Task :: Look below for the line holding "rewrite app_nil_r; destruct" and the line holding "(fabrics : gmap". Repeat those two and everything between, exactly.

Provided data ::
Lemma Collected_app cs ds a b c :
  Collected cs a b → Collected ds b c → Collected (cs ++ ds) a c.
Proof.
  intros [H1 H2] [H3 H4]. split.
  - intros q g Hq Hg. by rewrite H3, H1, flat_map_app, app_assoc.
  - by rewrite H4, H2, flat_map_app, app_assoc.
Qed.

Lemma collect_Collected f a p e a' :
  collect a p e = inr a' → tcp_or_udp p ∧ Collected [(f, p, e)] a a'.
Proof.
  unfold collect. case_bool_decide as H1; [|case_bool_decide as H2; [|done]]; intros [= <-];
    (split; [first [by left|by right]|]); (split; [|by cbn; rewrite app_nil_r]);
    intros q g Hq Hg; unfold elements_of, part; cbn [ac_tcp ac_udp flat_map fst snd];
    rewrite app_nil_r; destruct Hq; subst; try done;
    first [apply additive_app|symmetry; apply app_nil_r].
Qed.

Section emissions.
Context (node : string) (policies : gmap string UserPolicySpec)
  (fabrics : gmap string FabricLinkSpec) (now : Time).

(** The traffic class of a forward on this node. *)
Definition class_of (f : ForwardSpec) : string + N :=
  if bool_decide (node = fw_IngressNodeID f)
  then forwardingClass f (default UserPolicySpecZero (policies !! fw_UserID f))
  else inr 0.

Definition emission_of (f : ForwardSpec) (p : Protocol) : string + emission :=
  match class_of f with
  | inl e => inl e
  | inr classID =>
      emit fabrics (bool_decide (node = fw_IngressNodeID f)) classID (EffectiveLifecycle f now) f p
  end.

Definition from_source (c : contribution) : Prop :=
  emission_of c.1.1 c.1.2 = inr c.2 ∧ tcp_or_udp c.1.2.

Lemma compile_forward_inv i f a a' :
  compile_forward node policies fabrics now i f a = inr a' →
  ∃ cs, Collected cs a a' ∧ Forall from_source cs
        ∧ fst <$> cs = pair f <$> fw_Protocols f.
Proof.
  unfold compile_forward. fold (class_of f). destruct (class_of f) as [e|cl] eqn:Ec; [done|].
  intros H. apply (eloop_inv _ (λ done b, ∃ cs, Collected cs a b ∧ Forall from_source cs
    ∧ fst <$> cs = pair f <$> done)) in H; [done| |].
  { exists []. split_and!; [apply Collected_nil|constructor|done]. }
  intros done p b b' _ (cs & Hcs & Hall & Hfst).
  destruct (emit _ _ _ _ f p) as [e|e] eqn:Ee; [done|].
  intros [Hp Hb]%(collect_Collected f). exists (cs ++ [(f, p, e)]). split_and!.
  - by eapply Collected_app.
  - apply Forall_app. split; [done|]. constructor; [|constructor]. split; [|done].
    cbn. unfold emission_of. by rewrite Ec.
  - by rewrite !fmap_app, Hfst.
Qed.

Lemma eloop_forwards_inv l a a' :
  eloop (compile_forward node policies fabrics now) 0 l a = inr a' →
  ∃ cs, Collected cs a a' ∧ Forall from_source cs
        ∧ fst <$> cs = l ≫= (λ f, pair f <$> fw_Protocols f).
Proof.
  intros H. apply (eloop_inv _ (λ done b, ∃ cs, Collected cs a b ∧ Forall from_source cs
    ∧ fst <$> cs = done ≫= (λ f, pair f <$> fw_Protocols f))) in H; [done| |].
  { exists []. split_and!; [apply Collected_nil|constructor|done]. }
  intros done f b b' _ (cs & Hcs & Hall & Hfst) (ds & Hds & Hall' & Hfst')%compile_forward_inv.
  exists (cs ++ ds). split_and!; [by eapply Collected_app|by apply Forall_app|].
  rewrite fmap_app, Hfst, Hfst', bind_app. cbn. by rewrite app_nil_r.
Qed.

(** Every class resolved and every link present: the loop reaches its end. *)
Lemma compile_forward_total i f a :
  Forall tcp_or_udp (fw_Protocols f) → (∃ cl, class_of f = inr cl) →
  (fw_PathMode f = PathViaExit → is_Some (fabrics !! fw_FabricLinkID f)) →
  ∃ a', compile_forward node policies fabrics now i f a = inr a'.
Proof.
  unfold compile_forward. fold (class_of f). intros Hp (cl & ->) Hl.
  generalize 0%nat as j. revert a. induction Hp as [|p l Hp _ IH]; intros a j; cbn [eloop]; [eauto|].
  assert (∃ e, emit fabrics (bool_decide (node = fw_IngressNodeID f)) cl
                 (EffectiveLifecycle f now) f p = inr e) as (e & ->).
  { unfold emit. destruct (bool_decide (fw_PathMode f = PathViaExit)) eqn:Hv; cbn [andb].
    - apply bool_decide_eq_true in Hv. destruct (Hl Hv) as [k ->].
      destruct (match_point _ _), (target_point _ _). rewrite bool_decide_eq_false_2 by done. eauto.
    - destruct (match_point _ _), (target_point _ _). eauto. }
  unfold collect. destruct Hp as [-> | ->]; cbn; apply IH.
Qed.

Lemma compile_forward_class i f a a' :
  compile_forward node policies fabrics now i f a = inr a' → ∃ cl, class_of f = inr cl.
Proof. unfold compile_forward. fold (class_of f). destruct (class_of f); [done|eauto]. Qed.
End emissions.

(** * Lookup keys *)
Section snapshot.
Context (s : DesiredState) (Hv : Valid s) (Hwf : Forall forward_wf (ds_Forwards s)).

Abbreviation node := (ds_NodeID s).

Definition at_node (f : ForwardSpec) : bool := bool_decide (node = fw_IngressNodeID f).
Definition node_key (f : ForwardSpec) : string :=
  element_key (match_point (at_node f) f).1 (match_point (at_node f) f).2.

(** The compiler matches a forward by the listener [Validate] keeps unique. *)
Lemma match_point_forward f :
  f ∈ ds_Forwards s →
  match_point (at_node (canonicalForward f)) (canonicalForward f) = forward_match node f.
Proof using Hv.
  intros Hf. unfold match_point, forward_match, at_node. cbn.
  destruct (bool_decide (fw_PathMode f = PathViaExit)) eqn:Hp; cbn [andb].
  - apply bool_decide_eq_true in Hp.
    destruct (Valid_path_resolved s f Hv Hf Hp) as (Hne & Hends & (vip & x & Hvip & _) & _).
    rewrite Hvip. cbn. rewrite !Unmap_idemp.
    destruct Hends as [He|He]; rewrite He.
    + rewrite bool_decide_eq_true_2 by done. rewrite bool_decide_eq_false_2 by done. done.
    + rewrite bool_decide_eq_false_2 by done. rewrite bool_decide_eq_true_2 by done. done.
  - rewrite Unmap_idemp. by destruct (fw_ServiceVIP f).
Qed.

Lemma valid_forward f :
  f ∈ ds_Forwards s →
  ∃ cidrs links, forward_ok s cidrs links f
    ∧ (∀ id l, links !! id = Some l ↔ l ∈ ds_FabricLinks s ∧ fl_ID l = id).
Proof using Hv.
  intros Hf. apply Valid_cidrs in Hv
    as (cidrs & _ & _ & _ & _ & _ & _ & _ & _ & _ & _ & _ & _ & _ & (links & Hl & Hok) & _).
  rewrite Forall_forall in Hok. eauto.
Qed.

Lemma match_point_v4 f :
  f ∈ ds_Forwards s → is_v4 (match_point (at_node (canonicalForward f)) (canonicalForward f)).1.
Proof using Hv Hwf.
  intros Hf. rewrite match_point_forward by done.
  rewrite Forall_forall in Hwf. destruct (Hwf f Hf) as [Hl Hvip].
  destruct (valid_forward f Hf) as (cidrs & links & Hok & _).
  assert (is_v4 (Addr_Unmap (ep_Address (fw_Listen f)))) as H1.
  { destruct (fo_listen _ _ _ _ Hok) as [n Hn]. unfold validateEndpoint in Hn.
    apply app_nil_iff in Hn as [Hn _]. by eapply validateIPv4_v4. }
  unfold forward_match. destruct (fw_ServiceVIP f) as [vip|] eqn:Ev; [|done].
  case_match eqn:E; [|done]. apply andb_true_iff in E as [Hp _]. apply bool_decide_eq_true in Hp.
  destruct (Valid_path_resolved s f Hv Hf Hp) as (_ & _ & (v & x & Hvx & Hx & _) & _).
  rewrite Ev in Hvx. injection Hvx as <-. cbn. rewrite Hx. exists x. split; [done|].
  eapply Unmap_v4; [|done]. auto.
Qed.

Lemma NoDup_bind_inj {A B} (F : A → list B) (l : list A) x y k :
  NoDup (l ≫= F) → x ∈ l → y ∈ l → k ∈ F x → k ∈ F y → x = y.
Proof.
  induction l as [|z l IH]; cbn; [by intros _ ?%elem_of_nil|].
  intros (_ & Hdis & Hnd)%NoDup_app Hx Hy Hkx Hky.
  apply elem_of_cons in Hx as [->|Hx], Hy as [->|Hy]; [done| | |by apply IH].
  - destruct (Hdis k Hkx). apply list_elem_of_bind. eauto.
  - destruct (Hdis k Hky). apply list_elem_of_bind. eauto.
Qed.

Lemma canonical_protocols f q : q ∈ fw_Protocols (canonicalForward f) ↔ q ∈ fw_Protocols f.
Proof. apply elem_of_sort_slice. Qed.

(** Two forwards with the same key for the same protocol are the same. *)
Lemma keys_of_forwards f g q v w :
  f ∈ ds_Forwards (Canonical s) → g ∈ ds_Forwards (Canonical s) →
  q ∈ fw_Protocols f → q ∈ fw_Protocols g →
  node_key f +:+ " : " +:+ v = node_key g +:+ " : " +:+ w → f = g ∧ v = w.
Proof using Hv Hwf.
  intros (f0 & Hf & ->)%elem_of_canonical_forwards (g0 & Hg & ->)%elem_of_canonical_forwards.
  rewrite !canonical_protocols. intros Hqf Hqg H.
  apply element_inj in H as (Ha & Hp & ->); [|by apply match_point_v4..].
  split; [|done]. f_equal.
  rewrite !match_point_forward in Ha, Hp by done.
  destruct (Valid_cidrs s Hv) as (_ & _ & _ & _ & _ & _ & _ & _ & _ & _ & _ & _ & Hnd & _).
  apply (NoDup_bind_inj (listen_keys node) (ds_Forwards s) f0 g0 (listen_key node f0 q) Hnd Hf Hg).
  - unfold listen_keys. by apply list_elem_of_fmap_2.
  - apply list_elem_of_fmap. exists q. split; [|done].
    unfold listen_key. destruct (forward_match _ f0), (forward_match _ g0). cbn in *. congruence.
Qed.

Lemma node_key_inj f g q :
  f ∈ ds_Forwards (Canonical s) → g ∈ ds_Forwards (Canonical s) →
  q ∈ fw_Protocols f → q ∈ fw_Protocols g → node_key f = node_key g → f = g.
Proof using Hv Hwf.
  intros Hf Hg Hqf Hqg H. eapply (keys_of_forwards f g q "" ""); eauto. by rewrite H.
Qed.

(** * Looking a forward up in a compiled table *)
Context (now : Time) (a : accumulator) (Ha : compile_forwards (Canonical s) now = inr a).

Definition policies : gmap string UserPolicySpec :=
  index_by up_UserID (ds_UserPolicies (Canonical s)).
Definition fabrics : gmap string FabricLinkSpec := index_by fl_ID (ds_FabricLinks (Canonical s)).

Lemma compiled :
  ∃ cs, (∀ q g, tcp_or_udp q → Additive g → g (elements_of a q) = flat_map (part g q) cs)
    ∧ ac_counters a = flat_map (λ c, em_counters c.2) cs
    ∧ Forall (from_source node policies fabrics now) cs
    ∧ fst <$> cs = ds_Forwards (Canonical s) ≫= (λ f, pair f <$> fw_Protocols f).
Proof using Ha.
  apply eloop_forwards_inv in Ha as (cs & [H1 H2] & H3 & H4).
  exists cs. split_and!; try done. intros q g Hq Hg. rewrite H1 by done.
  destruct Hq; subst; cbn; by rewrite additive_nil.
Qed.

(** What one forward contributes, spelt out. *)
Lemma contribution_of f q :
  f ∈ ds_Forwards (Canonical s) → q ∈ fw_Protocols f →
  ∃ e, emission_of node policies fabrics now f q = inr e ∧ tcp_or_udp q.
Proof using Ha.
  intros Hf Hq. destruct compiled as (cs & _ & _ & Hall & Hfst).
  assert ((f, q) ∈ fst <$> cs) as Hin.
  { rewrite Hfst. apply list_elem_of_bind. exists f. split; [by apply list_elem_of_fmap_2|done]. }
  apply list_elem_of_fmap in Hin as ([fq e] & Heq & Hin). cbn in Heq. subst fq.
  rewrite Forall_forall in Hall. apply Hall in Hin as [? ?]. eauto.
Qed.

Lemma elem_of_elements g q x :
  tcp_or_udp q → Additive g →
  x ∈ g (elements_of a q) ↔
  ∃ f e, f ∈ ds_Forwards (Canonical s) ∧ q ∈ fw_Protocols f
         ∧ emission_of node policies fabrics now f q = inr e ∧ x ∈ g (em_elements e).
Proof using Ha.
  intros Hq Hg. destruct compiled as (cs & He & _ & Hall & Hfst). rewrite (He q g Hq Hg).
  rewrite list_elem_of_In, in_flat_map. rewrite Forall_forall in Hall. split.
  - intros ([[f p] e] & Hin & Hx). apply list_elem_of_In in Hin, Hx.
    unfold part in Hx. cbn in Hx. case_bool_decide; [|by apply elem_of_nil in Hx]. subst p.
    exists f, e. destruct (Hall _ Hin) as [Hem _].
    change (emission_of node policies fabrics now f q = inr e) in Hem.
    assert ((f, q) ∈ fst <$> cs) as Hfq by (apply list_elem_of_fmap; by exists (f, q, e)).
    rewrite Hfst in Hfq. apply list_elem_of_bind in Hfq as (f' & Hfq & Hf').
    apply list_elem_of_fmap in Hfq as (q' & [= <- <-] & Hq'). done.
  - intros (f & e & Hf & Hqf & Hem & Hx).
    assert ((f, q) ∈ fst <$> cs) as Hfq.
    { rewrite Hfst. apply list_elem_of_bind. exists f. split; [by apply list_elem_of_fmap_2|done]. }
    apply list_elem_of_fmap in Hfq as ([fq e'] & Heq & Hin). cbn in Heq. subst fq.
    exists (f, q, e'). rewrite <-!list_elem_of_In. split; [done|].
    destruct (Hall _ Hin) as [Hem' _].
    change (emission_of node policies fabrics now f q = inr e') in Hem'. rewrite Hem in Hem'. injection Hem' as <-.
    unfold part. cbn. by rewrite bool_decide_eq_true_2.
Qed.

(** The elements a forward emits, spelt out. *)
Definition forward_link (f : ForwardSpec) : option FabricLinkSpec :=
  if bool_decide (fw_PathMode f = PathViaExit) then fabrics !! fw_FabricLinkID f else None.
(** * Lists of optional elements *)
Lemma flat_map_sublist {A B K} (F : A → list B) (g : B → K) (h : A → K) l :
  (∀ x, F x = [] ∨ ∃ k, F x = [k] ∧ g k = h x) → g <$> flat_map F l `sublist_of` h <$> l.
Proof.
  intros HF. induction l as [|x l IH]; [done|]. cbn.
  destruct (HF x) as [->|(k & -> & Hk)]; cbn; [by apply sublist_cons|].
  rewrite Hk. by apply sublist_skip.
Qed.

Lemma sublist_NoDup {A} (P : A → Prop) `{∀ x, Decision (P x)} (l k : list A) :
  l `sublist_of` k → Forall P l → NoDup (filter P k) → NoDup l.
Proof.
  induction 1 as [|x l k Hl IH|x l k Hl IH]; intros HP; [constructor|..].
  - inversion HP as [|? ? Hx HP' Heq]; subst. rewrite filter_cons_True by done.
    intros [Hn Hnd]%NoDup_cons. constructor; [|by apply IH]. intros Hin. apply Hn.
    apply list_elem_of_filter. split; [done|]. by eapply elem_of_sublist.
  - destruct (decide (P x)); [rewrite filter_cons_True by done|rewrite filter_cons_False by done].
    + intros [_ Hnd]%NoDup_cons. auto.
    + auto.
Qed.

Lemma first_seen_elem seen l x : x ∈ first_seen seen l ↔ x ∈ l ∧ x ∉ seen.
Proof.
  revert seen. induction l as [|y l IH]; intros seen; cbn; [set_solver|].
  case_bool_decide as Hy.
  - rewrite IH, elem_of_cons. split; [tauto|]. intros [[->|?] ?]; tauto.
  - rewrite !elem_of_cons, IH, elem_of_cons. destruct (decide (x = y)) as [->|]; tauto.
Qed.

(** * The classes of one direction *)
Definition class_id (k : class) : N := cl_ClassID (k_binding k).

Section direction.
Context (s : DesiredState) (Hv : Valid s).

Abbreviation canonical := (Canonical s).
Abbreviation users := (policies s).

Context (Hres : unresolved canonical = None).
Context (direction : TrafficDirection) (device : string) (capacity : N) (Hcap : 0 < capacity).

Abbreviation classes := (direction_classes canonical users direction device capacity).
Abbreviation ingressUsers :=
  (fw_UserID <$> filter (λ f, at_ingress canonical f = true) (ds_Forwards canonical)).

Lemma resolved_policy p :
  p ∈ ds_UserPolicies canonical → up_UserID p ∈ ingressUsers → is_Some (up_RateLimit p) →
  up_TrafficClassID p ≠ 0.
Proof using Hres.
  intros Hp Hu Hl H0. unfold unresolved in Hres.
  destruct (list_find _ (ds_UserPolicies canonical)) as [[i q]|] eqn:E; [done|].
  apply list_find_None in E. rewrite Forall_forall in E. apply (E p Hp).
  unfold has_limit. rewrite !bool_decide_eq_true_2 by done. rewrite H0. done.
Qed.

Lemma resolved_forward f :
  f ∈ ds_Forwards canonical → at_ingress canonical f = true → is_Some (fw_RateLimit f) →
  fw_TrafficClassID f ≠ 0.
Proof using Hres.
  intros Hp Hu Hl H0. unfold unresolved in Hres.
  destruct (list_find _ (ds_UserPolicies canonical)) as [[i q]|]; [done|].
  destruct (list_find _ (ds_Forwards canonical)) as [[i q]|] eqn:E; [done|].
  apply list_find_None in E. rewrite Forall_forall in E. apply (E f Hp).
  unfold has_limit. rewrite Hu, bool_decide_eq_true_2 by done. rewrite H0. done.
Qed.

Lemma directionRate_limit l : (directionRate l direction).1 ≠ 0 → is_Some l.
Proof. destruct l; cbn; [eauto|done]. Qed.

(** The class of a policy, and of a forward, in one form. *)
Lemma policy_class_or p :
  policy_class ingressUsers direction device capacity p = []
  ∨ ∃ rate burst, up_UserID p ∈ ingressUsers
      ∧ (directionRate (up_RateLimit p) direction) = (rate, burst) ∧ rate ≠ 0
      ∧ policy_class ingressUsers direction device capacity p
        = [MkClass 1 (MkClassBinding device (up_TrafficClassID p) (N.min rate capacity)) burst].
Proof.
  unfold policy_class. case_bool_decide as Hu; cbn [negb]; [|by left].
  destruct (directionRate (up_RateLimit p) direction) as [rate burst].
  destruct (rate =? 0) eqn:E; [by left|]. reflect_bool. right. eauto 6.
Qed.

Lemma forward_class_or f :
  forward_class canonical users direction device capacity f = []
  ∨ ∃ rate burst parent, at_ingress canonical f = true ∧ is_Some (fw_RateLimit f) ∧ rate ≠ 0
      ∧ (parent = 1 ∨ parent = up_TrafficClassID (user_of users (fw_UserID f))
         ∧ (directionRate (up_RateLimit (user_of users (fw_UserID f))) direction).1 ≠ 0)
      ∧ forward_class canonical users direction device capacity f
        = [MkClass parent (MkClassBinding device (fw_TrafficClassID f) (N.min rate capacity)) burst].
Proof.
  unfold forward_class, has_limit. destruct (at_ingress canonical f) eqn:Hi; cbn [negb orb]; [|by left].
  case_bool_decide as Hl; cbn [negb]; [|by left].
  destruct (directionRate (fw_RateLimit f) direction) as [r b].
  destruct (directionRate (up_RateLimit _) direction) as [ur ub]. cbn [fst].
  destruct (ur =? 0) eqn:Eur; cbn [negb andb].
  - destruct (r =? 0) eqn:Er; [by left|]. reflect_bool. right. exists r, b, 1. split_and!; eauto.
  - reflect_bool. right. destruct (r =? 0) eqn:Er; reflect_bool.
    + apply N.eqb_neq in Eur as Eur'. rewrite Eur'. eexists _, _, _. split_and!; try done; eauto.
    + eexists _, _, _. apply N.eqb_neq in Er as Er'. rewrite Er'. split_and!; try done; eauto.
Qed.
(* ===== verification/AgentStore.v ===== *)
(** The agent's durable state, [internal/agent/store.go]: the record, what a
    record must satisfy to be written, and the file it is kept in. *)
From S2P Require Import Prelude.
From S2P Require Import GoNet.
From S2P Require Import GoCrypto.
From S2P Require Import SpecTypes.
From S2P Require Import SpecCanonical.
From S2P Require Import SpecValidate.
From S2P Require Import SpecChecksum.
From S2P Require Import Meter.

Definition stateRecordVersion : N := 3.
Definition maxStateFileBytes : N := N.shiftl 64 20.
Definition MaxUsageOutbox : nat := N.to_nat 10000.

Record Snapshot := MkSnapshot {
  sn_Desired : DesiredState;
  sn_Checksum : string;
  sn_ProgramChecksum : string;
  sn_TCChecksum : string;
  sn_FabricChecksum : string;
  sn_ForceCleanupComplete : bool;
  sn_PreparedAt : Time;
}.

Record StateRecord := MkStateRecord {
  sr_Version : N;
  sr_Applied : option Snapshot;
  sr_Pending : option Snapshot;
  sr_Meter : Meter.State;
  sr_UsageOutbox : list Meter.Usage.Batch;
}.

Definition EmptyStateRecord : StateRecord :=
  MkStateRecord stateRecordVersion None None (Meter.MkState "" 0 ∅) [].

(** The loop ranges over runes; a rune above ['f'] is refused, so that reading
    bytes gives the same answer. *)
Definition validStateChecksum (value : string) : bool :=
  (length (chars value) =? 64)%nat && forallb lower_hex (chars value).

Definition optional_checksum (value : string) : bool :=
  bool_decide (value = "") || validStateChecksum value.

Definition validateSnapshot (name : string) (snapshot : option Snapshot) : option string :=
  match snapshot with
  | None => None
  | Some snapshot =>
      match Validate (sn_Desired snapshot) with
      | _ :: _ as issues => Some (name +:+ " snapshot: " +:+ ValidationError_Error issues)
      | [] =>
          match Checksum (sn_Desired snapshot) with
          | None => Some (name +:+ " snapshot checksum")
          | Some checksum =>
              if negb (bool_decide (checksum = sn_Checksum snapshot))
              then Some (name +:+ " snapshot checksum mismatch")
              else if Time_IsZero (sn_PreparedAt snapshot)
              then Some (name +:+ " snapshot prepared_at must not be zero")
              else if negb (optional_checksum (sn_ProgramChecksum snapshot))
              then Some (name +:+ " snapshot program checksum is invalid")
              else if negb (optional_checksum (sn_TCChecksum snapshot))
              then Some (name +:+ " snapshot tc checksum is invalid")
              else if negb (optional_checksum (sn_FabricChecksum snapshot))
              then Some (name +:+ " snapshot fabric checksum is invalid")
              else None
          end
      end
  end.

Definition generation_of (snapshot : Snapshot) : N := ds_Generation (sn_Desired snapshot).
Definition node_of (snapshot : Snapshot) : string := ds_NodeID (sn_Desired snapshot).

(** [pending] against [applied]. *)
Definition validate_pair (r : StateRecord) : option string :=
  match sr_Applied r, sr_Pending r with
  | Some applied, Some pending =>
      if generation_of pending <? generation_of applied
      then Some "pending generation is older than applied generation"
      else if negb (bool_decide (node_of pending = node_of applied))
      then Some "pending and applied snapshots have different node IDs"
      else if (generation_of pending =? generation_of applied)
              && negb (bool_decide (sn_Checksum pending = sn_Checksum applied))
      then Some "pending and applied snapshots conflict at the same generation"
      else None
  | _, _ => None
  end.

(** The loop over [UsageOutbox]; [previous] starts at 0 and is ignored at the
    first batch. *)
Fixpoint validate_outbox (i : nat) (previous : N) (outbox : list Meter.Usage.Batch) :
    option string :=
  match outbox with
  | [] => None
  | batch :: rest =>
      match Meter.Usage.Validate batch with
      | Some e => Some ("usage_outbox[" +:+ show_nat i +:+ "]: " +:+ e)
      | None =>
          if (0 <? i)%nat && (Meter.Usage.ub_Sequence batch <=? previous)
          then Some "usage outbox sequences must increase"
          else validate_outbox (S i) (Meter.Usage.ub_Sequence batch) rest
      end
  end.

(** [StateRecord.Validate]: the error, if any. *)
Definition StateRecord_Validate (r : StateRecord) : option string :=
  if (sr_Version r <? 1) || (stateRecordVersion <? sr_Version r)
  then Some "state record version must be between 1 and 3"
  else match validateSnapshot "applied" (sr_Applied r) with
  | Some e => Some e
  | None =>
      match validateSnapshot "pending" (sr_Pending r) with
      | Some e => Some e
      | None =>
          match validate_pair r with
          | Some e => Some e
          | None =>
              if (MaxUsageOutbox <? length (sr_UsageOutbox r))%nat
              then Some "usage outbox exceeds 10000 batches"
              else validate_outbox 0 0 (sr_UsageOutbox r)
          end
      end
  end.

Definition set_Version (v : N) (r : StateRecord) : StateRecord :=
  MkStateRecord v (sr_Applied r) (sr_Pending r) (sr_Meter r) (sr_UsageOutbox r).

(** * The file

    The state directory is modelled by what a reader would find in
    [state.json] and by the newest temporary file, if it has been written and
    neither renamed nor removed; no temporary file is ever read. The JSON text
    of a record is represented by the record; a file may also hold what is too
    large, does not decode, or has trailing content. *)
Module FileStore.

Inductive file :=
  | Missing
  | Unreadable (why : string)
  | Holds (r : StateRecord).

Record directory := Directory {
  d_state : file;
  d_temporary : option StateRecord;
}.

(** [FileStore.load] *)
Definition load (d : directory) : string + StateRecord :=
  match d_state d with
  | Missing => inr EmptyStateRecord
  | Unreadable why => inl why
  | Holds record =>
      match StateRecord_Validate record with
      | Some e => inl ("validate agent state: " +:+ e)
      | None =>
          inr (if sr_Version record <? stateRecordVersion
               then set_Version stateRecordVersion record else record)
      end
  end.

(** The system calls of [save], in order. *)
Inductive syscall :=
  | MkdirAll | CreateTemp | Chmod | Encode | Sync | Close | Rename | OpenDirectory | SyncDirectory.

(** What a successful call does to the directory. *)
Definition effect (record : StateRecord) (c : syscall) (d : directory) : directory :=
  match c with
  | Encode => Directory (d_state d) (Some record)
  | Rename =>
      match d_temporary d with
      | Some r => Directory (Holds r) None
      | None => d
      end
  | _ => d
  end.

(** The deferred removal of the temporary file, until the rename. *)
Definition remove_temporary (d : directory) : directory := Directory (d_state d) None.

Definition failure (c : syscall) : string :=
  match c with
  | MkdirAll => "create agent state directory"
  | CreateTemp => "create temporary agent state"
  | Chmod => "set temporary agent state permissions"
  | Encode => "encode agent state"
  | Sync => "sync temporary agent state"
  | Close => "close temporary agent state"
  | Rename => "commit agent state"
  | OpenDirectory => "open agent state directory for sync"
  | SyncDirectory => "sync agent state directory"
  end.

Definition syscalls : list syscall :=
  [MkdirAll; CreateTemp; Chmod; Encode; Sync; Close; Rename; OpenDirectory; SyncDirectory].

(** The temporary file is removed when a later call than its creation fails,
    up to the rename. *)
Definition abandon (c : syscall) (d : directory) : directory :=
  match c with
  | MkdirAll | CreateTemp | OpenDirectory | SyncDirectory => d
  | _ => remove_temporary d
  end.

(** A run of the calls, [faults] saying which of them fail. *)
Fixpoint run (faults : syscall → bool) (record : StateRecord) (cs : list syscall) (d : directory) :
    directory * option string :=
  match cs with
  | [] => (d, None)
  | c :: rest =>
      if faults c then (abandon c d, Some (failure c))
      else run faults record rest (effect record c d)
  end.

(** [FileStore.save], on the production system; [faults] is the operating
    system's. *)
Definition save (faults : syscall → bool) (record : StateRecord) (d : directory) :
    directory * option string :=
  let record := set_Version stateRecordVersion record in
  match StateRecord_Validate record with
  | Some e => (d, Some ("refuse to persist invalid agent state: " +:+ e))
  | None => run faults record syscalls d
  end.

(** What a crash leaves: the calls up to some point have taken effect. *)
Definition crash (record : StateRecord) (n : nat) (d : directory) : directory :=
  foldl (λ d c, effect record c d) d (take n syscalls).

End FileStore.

Task result ::
    rewrite app_nil_r; destruct Hq; subst; try done;
    first [apply additive_app|symmetry; apply app_nil_r].
Qed.

Section emissions.
Context (node : string) (policies : gmap string UserPolicySpec)
  (fabrics : gmap string FabricLinkSpec) (now : Time).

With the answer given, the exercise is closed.